EO : Nous avons demandé à Oliver Thomas, un politicien local, d'être dans la seconde saison pour jouer son propre personnage.
K : Avez-vous essayé d'avoir certains d'entre eux (Nagin - alors maire de la Big Easy - Blanco - gouverneure de Louisiane à l'époque - Landrieu - adjoint de cette dernière et actuellement maire de la Crescent Town, premier maire blanc depuis... son père à la fin des années 1970) ?

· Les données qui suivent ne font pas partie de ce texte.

(** ** Window handles while the history grows *)

Lemma filter_from_app {A} (p : A → nat → list A → bool) array i (l1 l2 : list A) :
  filter_from p array i (l1 ++ l2)
  = filter_from p array i l1 ++ filter_from p array (i + length l1) l2.
Proof.
  revert i. induction l1 as [|x l1 IH]; intros i; cbn.
  - by rewrite Nat.add_0_r.
  - rewrite IH. replace (S i + length l1) with (i + S (length l1)) by lia.
    by destruct (p x i array).
Qed.

Lemma filter_from_ext {A} (p q : A → nat → list A → bool) a b i (l : list A) :
  (∀ k x, l !! k = Some x → p x (i + k) a = q x (i + k) b) →
  filter_from p a i l = filter_from q b i l.
Proof.
  revert i. induction l as [|x l IH]; intros i H; [done|]. cbn.
  rewrite <- (Nat.add_0_r i) at 1 3. rewrite (H 0 x eq_refl), Nat.add_0_r.
  rewrite (IH (S i)); [done|].
  intros k y Hy. replace (S i + k) with (i + S k) by lia. by apply H.
Qed.

Lemma indexOf_app array more x : x ∈ array → indexOf (array ++ more) x = indexOf array x.
Proof.
  intros [k Hk]%indexOf_elem. rewrite Hk. unfold indexOf in *.
  destruct (list_find (λ y, y = x) array) as [[k' y]|] eqn:Hfind; [|done].
  by rewrite (list_find_app_l _ _ _ _ _ Hfind).
Qed.

(** X22 — the window handles computed from a history stay as they are when
    the history grows: those of the longer history begin with those of the
    shorter one, labels included. *)
Theorem windowHandles_stable_when_history_grows (history more : list OperationWithNotes) :
  actions.windowHandles history `prefix_of` actions.windowHandles (history ++ more).
Proof.
  unfold actions.windowHandles, js_filter.
  rewrite map_app, filter_from_app, imap_app.
  set (handles := map (λ o, windowHandle (operation o)) history).
  set (others := map (λ o, windowHandle (operation o)) more).
  rewrite (filter_from_ext _ (λ windowHandle index array,
                                bool_decide (indexOf array windowHandle = Some index))
             (handles ++ others) handles 0 handles).
  - by apply prefix_app_r.
  - intros k x Hx. cbn. rewrite indexOf_app; [done|].
    by eapply list_elem_of_lookup_2.
Qed.

(** ** The links of the README *)

Module ReadmeLinks.
Import JSDocReadmeGenerator ReadmeLayout ReadmeFacts.

Lemma hexDigit_uriCharacter d : uriCharacter (hexDigit d) = true.
Proof.
  unfold hexDigit. remember (N.to_nat d) as n eqn:Hn. clear Hn.
  do 16 (destruct n; [by vm_compute|]). by destruct n.
Qed.

Lemma percent_uriCharacter octets : Forall (λ c, uriCharacter c = true) (percent octets).
Proof.
  unfold percent. induction octets as [|octet octets IH]; [constructor|].
  rewrite bind_cons.
  apply Forall_cons_2; [done|].
  apply Forall_cons_2; [apply hexDigit_uriCharacter|].
  apply Forall_cons_2; [apply hexDigit_uriCharacter|]. exact IH.
Qed.

Lemma unescaped_uriCharacter C : uriUnescapedOrReserved C = true → uriCharacter C = true.
Proof. unfold uriCharacter. by intros ->. Qed.

Lemma encodeURI_uriCharacters s r :
  encodeURI s = Returns r → Forall (λ c, uriCharacter c = true) r.
Proof.
  revert r. induction s as [| C | C D rest IH0 IH1] using list_pair_ind; intros r.
  - intros [= <-]. constructor.
  - cbn. destruct (uriUnescapedOrReserved C) eqn:Hu.
    { intros [= <-]. apply Forall_cons_2; [by apply unescaped_uriCharacter|constructor]. }
    destruct (isLeadSurrogate C); [done|].
    destruct (isTrailSurrogate C); [done|].
    intros [= <-]. rewrite app_nil_r. apply percent_uriCharacter.
  - change (encodeURI (C :: D :: rest)) with
      (if uriUnescapedOrReserved C then
         R ← encodeURI (D :: rest); Returns (C :: R)
       else if isLeadSurrogate C then
         if isTrailSurrogate D then
           R ← encodeURI rest;
           Returns (percent (utf8 ((C - 55296) * 1024 + (D - 56320) + 65536)%N) ++ R)
         else Throws URIError
       else if isTrailSurrogate C then Throws URIError
       else R ← encodeURI (D :: rest); Returns (percent (utf8 C) ++ R)).
    destruct (uriUnescapedOrReserved C) eqn:Hu.
    { intros (R & HR & [= <-])%outcome_bind_returns.
      apply Forall_cons_2; [by apply unescaped_uriCharacter|by apply IH1]. }
    destruct (isLeadSurrogate C).
    + destruct (isTrailSurrogate D); [|done].
      intros (R & HR & [= <-])%outcome_bind_returns.
      apply Forall_app. split; [apply percent_uriCharacter|by apply IH0].
    + destruct (isTrailSurrogate C); [done|].
      intros (R & HR & [= <-])%outcome_bind_returns.
      apply Forall_app. split; [apply percent_uriCharacter|by apply IH1].
Qed.

(** X23 — the link target that a row of the README gets is made of
    characters that [encodeURI] leaves alone and of percent signs only; so
    it holds no double quote, no angle bracket, no blank and no line break,
    whatever the name it was built from. *)
Theorem href_is_made_of_uri_characters label target :
  href label = Returns target →
  Forall (λ c, uriCharacter c = true) target ∧
  Forall (λ c, c ∉ [34; 60; 62; 32; 10; 13]%N) target.
Proof.
  unfold href. intros (inner & _ & Htarget)%outcome_bind_returns.
  apply encodeURI_uriCharacters in Htarget. split; [done|].
  eapply Forall_impl; [exact Htarget|]. intros c Hc Hin. revert Hc.
  repeat (apply elem_of_cons in Hin as [->|Hin]; [by vm_compute|]).
  by apply elem_of_nil in Hin.
Qed.

Lemma href_is_made_of_uri_characters_witness :
  ∃ target, href (js "a b") = Returns target ∧
            target = js "./a%2520b.html" ∧
            Forall (λ c, c ∉ [34; 60; 62; 32; 10; 13]%N) target.
Proof.
  exists (js "./a%2520b.html"). split; [by vm_compute|]. split; [done|].
  apply (href_is_made_of_uri_characters (js "a b")). by vm_compute.
Defined.

Lemma encodeURI_unescaped s :
  Forall (λ c, uriUnescapedOrReserved c = true) s → encodeURI s = Returns s.
Proof.
  induction 1 as [|C rest HC _ IH]; [done|].
  destruct rest as [|D rest]; cbn in *; rewrite HC; [done|].
  cbn in IH. by rewrite IH.
Qed.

EO : Non. Seul Nagin apparait dans la série, à travers les vrais reportages des journaux télévisés que nous reprenons.
K : Certains politiciens ont-ils tenté de récupérer Treme ?
EO : Pas à ma connaissance.
K : Y aura-t-il une quatrième saison ? Serait-ce la dernière ?
EO : Je n'en sais rien encore. Je ne sais pas où nous allons ni jusqu'où nous pouvons aller.
K : Désirez-vous amenez l'histoire jusqu'à la victoire au Superbowl des Saints en 2010, puis à la marée noire la même année ?
EO : Je n'irai pas jusque là ! Une quatrième saison recouvrirait la période 2008-2009. Aussi aurions nous besoin d'une cinquième saison pour arriver jusqu'à la marée noire...
K : Avez-vous des projets pour l'après-Treme ?
EO : Pas encore.
K : Sera-t-il facile de partir sur autre chose après avoir travaillé sur une ville si organique, à l'identité si forte ?
EO : Non ! New Orleans, toujours !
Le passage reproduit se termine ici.